Herkes gibi ben de Fenerbahçe’deki “üst akıl” fazla üste çıktı ve tavana vurup tepe üstü düştü sandım Mahmut Uslu’nun Galatasaray’a yüklendiğini görünce!
Önce anlam veremedim…
Elbette doğruluk payı olabilirdi, “Galatasaray 3 Temmuz süreci sayesinde 3 sene avantadan şampiyon oldu” cümlesinde… Kumpastaki Fenerbahçe’den doğan boşluktan Galatasaray yararlanabilirdi.
Lakin bu durum tespitini, amiyane “avanta” kelimesiyle zenginleştirip, rakibi aşağılama boyutuna itmenin ne zamanı ne de yeriydi.
Hem, kime neydi?..
Kumpası Galatasaray mı kurmuştu?
Galatasaray o günlerde paralelciler ve Aziz Yıldırım’dan başkasının bilmediği tuzağı hissedip ligden mi çekilecekti yani?
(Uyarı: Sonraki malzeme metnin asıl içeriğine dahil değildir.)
(** ** Theorems. *)

(** C5: Whatever a response holds, and whether or not the call succeeds, the
    only certificate that can be newly marked as good is the one that was
    checked, and then the response was signed by the issuer or by a
    certificate for OCSP signing that this issuer signed and that is in
    time, and it is meant for the given time.  After success that holds,
    and the certificate is marked and has a path of signed issuers to a
    trusted root. *)
Theorem ocsp_good_evidence malloc stack roots calls certs ocsp time r certs' :
  stack_ok stack -> certs_ok malloc stack calls certs -> calls time ocsp_root -> time_range time ->
  zlen (contents (resp_tbs (oc_response ocsp))) < MD_LIMIT ->
  ocsp_validate malloc stack roots certs ocsp time = Some (r, certs') ->
  exists certs1, identity <$> certs1 = identity <$> certs /\ certs_ok malloc stack calls certs' /\
    (forall l c c', certs !! l = Some c -> certs' !! l = Some c' -> ocsp_good (extensions c) = false -> ocsp_good (extensions c') = true ->
       l = oc_cert ocsp /\ status_ok malloc stack certs1 ocsp time) /\
    (r = RC_OK -> status_ok malloc stack certs1 ocsp time /\ exists cert path, certs' !! oc_cert ocsp = Some cert /\
       ocsp_good (extensions cert) = true /\ cert_path malloc stack calls (identity cert :: path) /\ path_lengths (identity cert :: path)).
Proof.
  intros Hst Hok Hc Ht L E.
  destruct (ocsp_validate_cases malloc stack roots calls Hst time Hc Ht _ _ _ _ Hok L E) as (certs1 & Hok1 & Eid1 & [[-> Hr]|(Hs & certs2 & Eg & Ev)]).
  - exists certs1. splits; [done|done| |done]. intros l c c' El El' Hf Htr. pose proof (good_kept _ _ _ _ _ Eid1 El El'). congruence.
  - pose proof (mark_good_ok _ _ _ _ _ _ Hok1 Eg) as Hok2. destruct (mark_good_at _ _ _ Eg) as [(g & Eg' & Hg) Hrest].
    destruct (validate_at_sound malloc stack roots calls time (Some ocsp_root) Hc Ht _ _ _ _ _ Hok2 Ev) as (Hok' & Eid' & Hv).
    exists certs1. splits; [done|done| |].
    + intros l c c' El El' Hf Htr. split; [|done]. destruct (decide (l = oc_cert ocsp)) as [|Hn]; [done|].
      destruct (identity_lookup _ _ _ _ Eid1 El) as (c1 & E1 & _). pose proof (good_kept _ _ _ _ _ Eid1 El E1).
      assert (certs2 !! l = Some c1) as E2 by (rewrite Hrest; done). pose proof (good_kept _ _ _ _ _ Eid' E2 El'). congruence.
    + intros ->. split; [done|]. destruct (valid_path _ _ _ _ _ Hok' (Hv eq_refl)) as (cert & path & Ec & Hp & Hl).
      exists cert, path. splits; [done| |done|done]. by rewrite (good_kept _ _ _ _ _ Eid' Eg' Ec).
Qed.
(** * A shallow embedding of the code-review agent's tool set (src/tools.ts)

    The tools are modelled as Rocq functions over
    - JavaScript strings as [string] (one [ascii] per code unit; every
      operation used by the tools is generic in the code-unit type),
    - JavaScript numbers that count things as [Z], and a number-typed field
      as [Num] where the value may be missing at run time,
    - the outside world (the simple-git handle, the file system, the clock)
      as explicit records that are passed in and, where written, passed out,
    - thrown values as [Thrown], and fallible calls as [Result]. *)

From Stdlib Require Import List String Ascii ZArith Lia Bool Arith.
From Stdlib Require Import Permutation Sorted DecimalString.
Import ListNotations.

Open Scope string_scope.
Open Scope Z_scope.

(* ================================================================== *)
(** * JavaScript built-ins used by the tools *)
(* ================================================================== *)

Module JS.

(** [String.prototype.startsWith]. *)
Definition startsWith (s sub : string) : bool := String.prefix sub s.

(** [String.prototype.includes]: [sub] occurs at some offset of [s]. *)
Fixpoint includes (s sub : string) : bool :=
  String.prefix sub s ||
  match s with
  | EmptyString => false
  | String _ s' => includes s' sub
  end.

(** [String.prototype.endsWith]. *)
Definition endsWith (s sub : string) : bool :=
  let n := String.length s in
  let m := String.length sub in
  (m <=? n)%nat && String.eqb (String.substring (n - m) m s) sub.

(** [s.substring(0, n)] for a non-negative [n]. *)
Definition substring0 (s : string) (n : Z) : string :=
  String.substring 0 (Z.to_nat n) s.

(** [String.prototype.slice] on a list of code units, with JavaScript's
    treatment of negative and out-of-range indices. *)
Definition clampIndex (len k : Z) : Z :=
  if k <? 0 then Z.max (len + k) 0 else Z.min k len.

Definition slice {A : Type} (l : list A) (from to : Z) : list A :=
  let len := Z.of_nat (List.length l) in
  let a := clampIndex len from in
  let b := clampIndex len to in
  firstn (Z.to_nat (b - a)) (skipn (Z.to_nat a) l).

(** Number-to-string conversion of an integral number, as a template
    literal performs it. *)
Definition numToString (n : Z) : string :=
  NilEmpty.string_of_int (Z.to_int n).

(** The run-time value of a field typed [number]: an integral number, [NaN],
    or [undefined] when the object has no such field. *)
Inductive Num : Type :=
| Finite (z : Z)
| NaN
| Undefined.

Coercion Finite : Z >-> Num.

(** [a + b] and [a - b] on such values: [undefined] converts to [NaN], and
    [NaN] is absorbing. *)
Definition numAdd (a b : Num) : Num :=
  match a, b with
  | Finite x, Finite y => Finite (x + y)
  | _, _ => NaN
  end.

Definition numSub (a b : Num) : Num :=
  match a, b with
  | Finite x, Finite y => Finite (x - y)
  | _, _ => NaN
  end.

(** The string a template literal makes of such a value. *)
Definition valueToString (v : Num) : string :=
  match v with
  | Finite z => numToString z
  | NaN => "NaN"
  | Undefined => "undefined"
  end.

(** An optional field takes such a value as it is; [undefined] is an absent
    field, and [NaN] is as falsy as an absent one where [|| 0] follows. *)
Definition asOptional (v : Num) : option Z :=
  match v with
  | Finite z => Some z
  | _ => None
  end.

(** The number [Array.prototype.sort] makes of a comparator's result: [NaN]
    counts as [+0]. *)
Definition sortOrder (v : Num) : Z :=
  match v with
  | Finite z => z
  | _ => 0
  end.

(** [Array.prototype.join]. *)
Definition join (sep : string) (l : list string) : string :=
  String.concat sep l.

(** [x || y] on strings: the empty string is the only falsy string. *)
Definition orElse (x y : string) : string :=
  match x with
  | EmptyString => y
  | _ => x
  end.

(** Truthiness of a string, as a conditional sees it. *)
Definition truthy (x : string) : bool :=
  match x with
  | EmptyString => false
  | _ => true
  end.

(** A [Set] of strings: its elements in insertion order, without
    repetition. *)
Definition setAdd (s : list string) (x : string) : list string :=
  if existsb (String.eqb x) s then s else s ++ [x].

Definition newSet (xs : list string) : list string :=
  fold_left setAdd xs [].

(** [Array.prototype.sort] with a comparator.  ECMAScript requires the sort
    to be stable; for a comparator that is a consistent ordering the result
    is then determined, and a stable insertion sort computes it: an element
    stays in front of a later one unless the comparator is positive.  For a
    comparator that is not consistent (one that answers [NaN] for some pairs
    only) the order is left to the engine; the insertion sort then gives the
    order of an engine that keeps a list in which no neighbour compares
    positive as it is. *)
Fixpoint insertBy {A : Type} (cmp : A -> A -> Num) (x : A) (l : list A) : list A :=
  match l with
  | [] => [x]
  | y :: l' => if sortOrder (cmp x y) <=? 0 then x :: l else y :: insertBy cmp x l'
  end.

Definition sort {A : Type} (cmp : A -> A -> Num) (l : list A) : list A :=
  fold_right (insertBy cmp) [] l.

(** A thrown value: an [Error] object with its message, or anything else. *)
Inductive Thrown : Type :=
| ErrorObject (message : string)
| OtherValue.

(** The outcome of a call that may throw (or of an awaited promise that may
    reject). *)
Inductive Result (A : Type) : Type :=
| Ok (a : A)
| Throw (e : Thrown).
Arguments Ok {A} a.
Arguments Throw {A} e.

(** [error instanceof Error ? error.message : 'Unknown error']. *)
Definition messageOf (e : Thrown) : string :=
  match e with
  | ErrorObject m => m
  | OtherValue => "Unknown error"
  end.

End JS.

(* ================================================================== *)
(** * The POSIX [path] module *)
(* ================================================================== *)

Module Path.

Definition isSlash (c : ascii) : bool := Ascii.eqb c "/".
Definition isDot (c : ascii) : bool := Ascii.eqb c ".".

(** ** [path.extname]

    The scan runs from the last code unit to the first; [cs] holds the code
    units still to visit, so the index of its head is the length of its
    tail.  A result that stops early models [break]. *)
Record ExtScan : Type := mkExtScan {
  startDot : Z;
  startPart : Z;
  endIdx : Z;
  matchedSlash : bool;
  preDotState : Z
}.

Definition extInit : ExtScan := mkExtScan (-1) 0 (-1) true 0.

(** The loop body for a code unit [code] at index [i] that is not a path
    separator. *)
Definition extStep (i : Z) (code : ascii) (st : ExtScan) : ExtScan :=
  let st1 :=
    if endIdx st =? -1
    then mkExtScan (startDot st) (startPart st) (i + 1) false (preDotState st)
    else st in
  if isDot code then
    if startDot st1 =? -1
    then mkExtScan i (startPart st1) (endIdx st1) (matchedSlash st1) (preDotState st1)
    else if negb (preDotState st1 =? 1)
    then mkExtScan (startDot st1) (startPart st1) (endIdx st1) (matchedSlash st1) 1
    else st1
  else if negb (startDot st1 =? -1)
  then mkExtScan (startDot st1) (startPart st1) (endIdx st1) (matchedSlash st1) (-1)
  else st1.

Fixpoint extnameLoop (cs : list ascii) (st : ExtScan) : ExtScan :=
  match cs with
  | [] => st
  | code :: rest =>
    let i := Z.of_nat (List.length rest) in
    if isSlash code then
      if negb (matchedSlash st)
      then mkExtScan (startDot st) (i + 1) (endIdx st) (matchedSlash st) (preDotState st)
      else extnameLoop rest st
    else extnameLoop rest (extStep i code st)
  end.

Definition extnameChars (p : list ascii) : list ascii :=
  let st := extnameLoop (rev p) extInit in
  if (startDot st =? -1)
     || (endIdx st =? -1)
     || (preDotState st =? 0)
     || ((preDotState st =? 1)
         && (startDot st =? endIdx st - 1)
         && (startDot st =? startPart st + 1))
  then []
  else JS.slice p (startDot st) (endIdx st).

Definition extname (p : string) : string :=
  string_of_list_ascii (extnameChars (list_ascii_of_string p)).

(** ** [path.basename] with a suffix argument *)
Record BaseScan : Type := mkBaseScan {
  bStart : Z;
  bEnd : Z;
  bMatchedSlash : bool;
  extIdx : Z;
  firstNonSlashEnd : Z
}.

(** The loop body for a code unit [code] at index [i] that is not a path
    separator. *)
Definition basenameSuffixStep (suffix : list ascii) (i : Z) (code : ascii)
           (st : BaseScan) : BaseScan :=
  let st1 :=
    if firstNonSlashEnd st =? -1
    then mkBaseScan (bStart st) (bEnd st) false (extIdx st) (i + 1)
    else st in
  if extIdx st1 >=? 0 then
    if Ascii.eqb code (nth (Z.to_nat (extIdx st1)) suffix zero) then
      let e := extIdx st1 - 1 in
      if e =? -1
      then mkBaseScan (bStart st1) i (bMatchedSlash st1) e (firstNonSlashEnd st1)
      else mkBaseScan (bStart st1) (bEnd st1) (bMatchedSlash st1) e (firstNonSlashEnd st1)
    else
      mkBaseScan (bStart st1) (firstNonSlashEnd st1) (bMatchedSlash st1) (-1)
                 (firstNonSlashEnd st1)
  else st1.

Fixpoint basenameSuffixLoop (suffix cs : list ascii) (st : BaseScan) : BaseScan :=
  match cs with
  | [] => st
  | code :: rest =>
    let i := Z.of_nat (List.length rest) in
    if isSlash code then
      if negb (bMatchedSlash st)
      then mkBaseScan (i + 1) (bEnd st) (bMatchedSlash st) (extIdx st) (firstNonSlashEnd st)
      else basenameSuffixLoop suffix rest st
    else basenameSuffixLoop suffix rest (basenameSuffixStep suffix i code st)
  end.

(** The loop of [basename] without a usable suffix; it only tracks
    [start], [end] and [matchedSlash]. *)
Fixpoint basenamePlainLoop (cs : list ascii) (st : BaseScan) : BaseScan :=
  match cs with
  | [] => st
  | code :: rest =>
    let i := Z.of_nat (List.length rest) in
    if isSlash code then
      if negb (bMatchedSlash st)
      then mkBaseScan (i + 1) (bEnd st) (bMatchedSlash st) (extIdx st) (firstNonSlashEnd st)
      else basenamePlainLoop rest st
    else if bEnd st =? -1
    then basenamePlainLoop rest
           (mkBaseScan (bStart st) (i + 1) false (extIdx st) (firstNonSlashEnd st))
    else basenamePlainLoop rest st
  end.

Definition eqChars (a b : list ascii) : bool :=
  String.eqb (string_of_list_ascii a) (string_of_list_ascii b).

Definition basenameChars (p suffix : list ascii) : list ascii :=
  let plen := Z.of_nat (List.length p) in
  let slen := Z.of_nat (List.length suffix) in
  if (0 <? slen) && (slen <=? plen) then
    if eqChars suffix p then []
    else
      let st := basenameSuffixLoop suffix (rev p)
                  (mkBaseScan 0 (-1) true (slen - 1) (-1)) in
      let e :=
        if bStart st =? bEnd st then firstNonSlashEnd st
        else if bEnd st =? -1 then plen
        else bEnd st in
      JS.slice p (bStart st) e
  else
    let st := basenamePlainLoop (rev p) (mkBaseScan 0 (-1) true (-1) (-1)) in
    if bEnd st =? -1 then []
    else JS.slice p (bStart st) (bEnd st).

Definition basename (p suffix : string) : string :=
  string_of_list_ascii
    (basenameChars (list_ascii_of_string p) (list_ascii_of_string suffix)).

(** ** [path.dirname] *)
Fixpoint dirnameLoop (cs : list ascii) (matched : bool) : Z :=
  match cs with
  | [] => -1
  | code :: rest =>
    let i := Z.of_nat (List.length rest) in
    if i <? 1 then -1
    else if isSlash code then
      if negb matched then i else dirnameLoop rest matched
    else dirnameLoop rest false
  end.

Definition dirnameChars (p : list ascii) : list ascii :=
  match p with
  | [] => ["."%char]
  | c0 :: _ =>
    let hasRoot := isSlash c0 in
    let e := dirnameLoop (rev p) true in
    if e =? -1 then (if hasRoot then ["/"%char] else ["."%char])
    else if hasRoot && (e =? 1) then ["/"%char; "/"%char]
    else JS.slice p 0 e
  end.

Definition dirname (p : string) : string :=
  string_of_list_ascii (dirnameChars (list_ascii_of_string p)).

(** ** [path.join] of two arguments, followed by [path.normalize]

    Normalisation is modelled on path segments: empty and [.] segments
    vanish, a [..] segment removes the segment before it unless there is
    none or it is itself [..] (then it is kept for a relative path and
    dropped for an absolute one). *)
Fixpoint splitSlash (cs cur : list ascii) : list (list ascii) :=
  match cs with
  | [] => [rev cur]
  | c :: rest =>
    if isSlash c then rev cur :: splitSlash rest [] else splitSlash rest (c :: cur)
  end.

Definition isDotDot (seg : list ascii) : bool := eqChars seg [".";"."]%char.
Lemma unionRange_exists (l : list Prediction.t) :
  l <> [] -> exists lo hi, unionRange l lo hi.
Proof.
  destruct l as [|p0 l]; [congruence|]. intros _.
  eexists; eexists; apply rangeOf_union.
Qed.

(** The time values scored depend on the union of the windows only. *)
Lemma allDatesOf_range (l : list Prediction.t) (lo hi : Z) :
  unionRange l lo hi ->
  allDatesOf tz l
  = Dates.getDateRange tz
      (Dates.setDate tz (Dates.parseDate lo) (Dates.getDate tz (Dates.parseDate lo) - 2))
      (Dates.setDate tz (Dates.parseDate hi) (Dates.getDate tz (Dates.parseDate hi) + 2)).
Proof.
  intros H. destruct l as [|p0 l].
  - destruct H as ((p & [] & _) & _).
  - unfold allDatesOf.
    destruct (unionRange_unique _ _ _ _ _ H (rangeOf_union p0 l)) as [-> ->].
    reflexivity.
Qed.

Lemma allDatesOf_perm (l l' : list Prediction.t) :
  Permutation l l' -> allDatesOf tz l = allDatesOf tz l'.
Proof.
  intros H. destruct l as [|p0 l].
  - apply Permutation_nil in H. subst. reflexivity.
  - destruct (unionRange_exists (p0 :: l)) as (lo & hi & Hr); [discriminate|].
    rewrite (allDatesOf_range _ lo hi Hr).
    rewrite (allDatesOf_range _ lo hi (unionRange_perm _ _ _ _ H Hr)). reflexivity.
Qed.

(** On a host with a fixed offset: one score per date of the union range
    extended by two days each way, in ascending order. *)
Lemma allDatesOf_fixed (l : list Prediction.t) (lo hi : Z) :
  fixedOffset tz -> unionRange l lo hi ->
  allDatesOf tz l = map Dates.parseDate (dayRange (lo - 2) (hi + 2)).
Proof.
  intros Hf H. rewrite (allDatesOf_range l lo hi H).
  replace (Dates.getDate tz (Dates.parseDate lo) - 2)%Z
    with (Dates.getDate tz (Dates.parseDate lo) + -2)%Z by lia.
  rewrite !(setDate_fixed tz _ _ Hf).
  replace (Dates.parseDate lo + -2 * 86400000)%Z with (Dates.parseDate (lo - 2))
    by (unfold Dates.parseDate; lia).
  replace (Dates.parseDate hi + 2 * 86400000)%Z with (Dates.parseDate (hi + 2))
    by (unfold Dates.parseDate; lia).
  apply getDateRange_fixed, Hf.
Qed.

Lemma buildDayScores_range (weights : SourceWeights) (l : list Prediction.t)
    (lo hi : Z) :
  fixedOffset tz -> unionRange l lo hi ->
  Reconciler.buildDayScores tz l weights
  = map (dayScoreAt weights l) (dayRange (lo - 2) (hi + 2)).
Proof.
  intros Hf H. rewrite buildDayScores_unfold, (allDatesOf_fixed l lo hi Hf H), map_map.
  reflexivity.
Qed.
Fenerbahçe takatsız kalmışsa yerini birileri dolduracak, birileri şampiyon olacaktı.
Her şampiyon suçlanacak mıydı?
Hele günümüz koşullarıyla ne alakası vardı bu saptamanın?
Belli ki, tek amacı maraza çıkarmak olan bir tespitti Mahmut Uslu’nunki!..
Önce, ben de öyle sandım.
Benzer atışmalara alışıktık düşman ikiz kardeşler arasında. Rutindi... Ama sırf kavga çıksın diye yapılmaz, hepsinin bir gizli ajandası olurdu.
Yoksa kimyası mı bozulmuştu Fenerbahçe’nin? Kime saldıracağını mı şaşırmıştı?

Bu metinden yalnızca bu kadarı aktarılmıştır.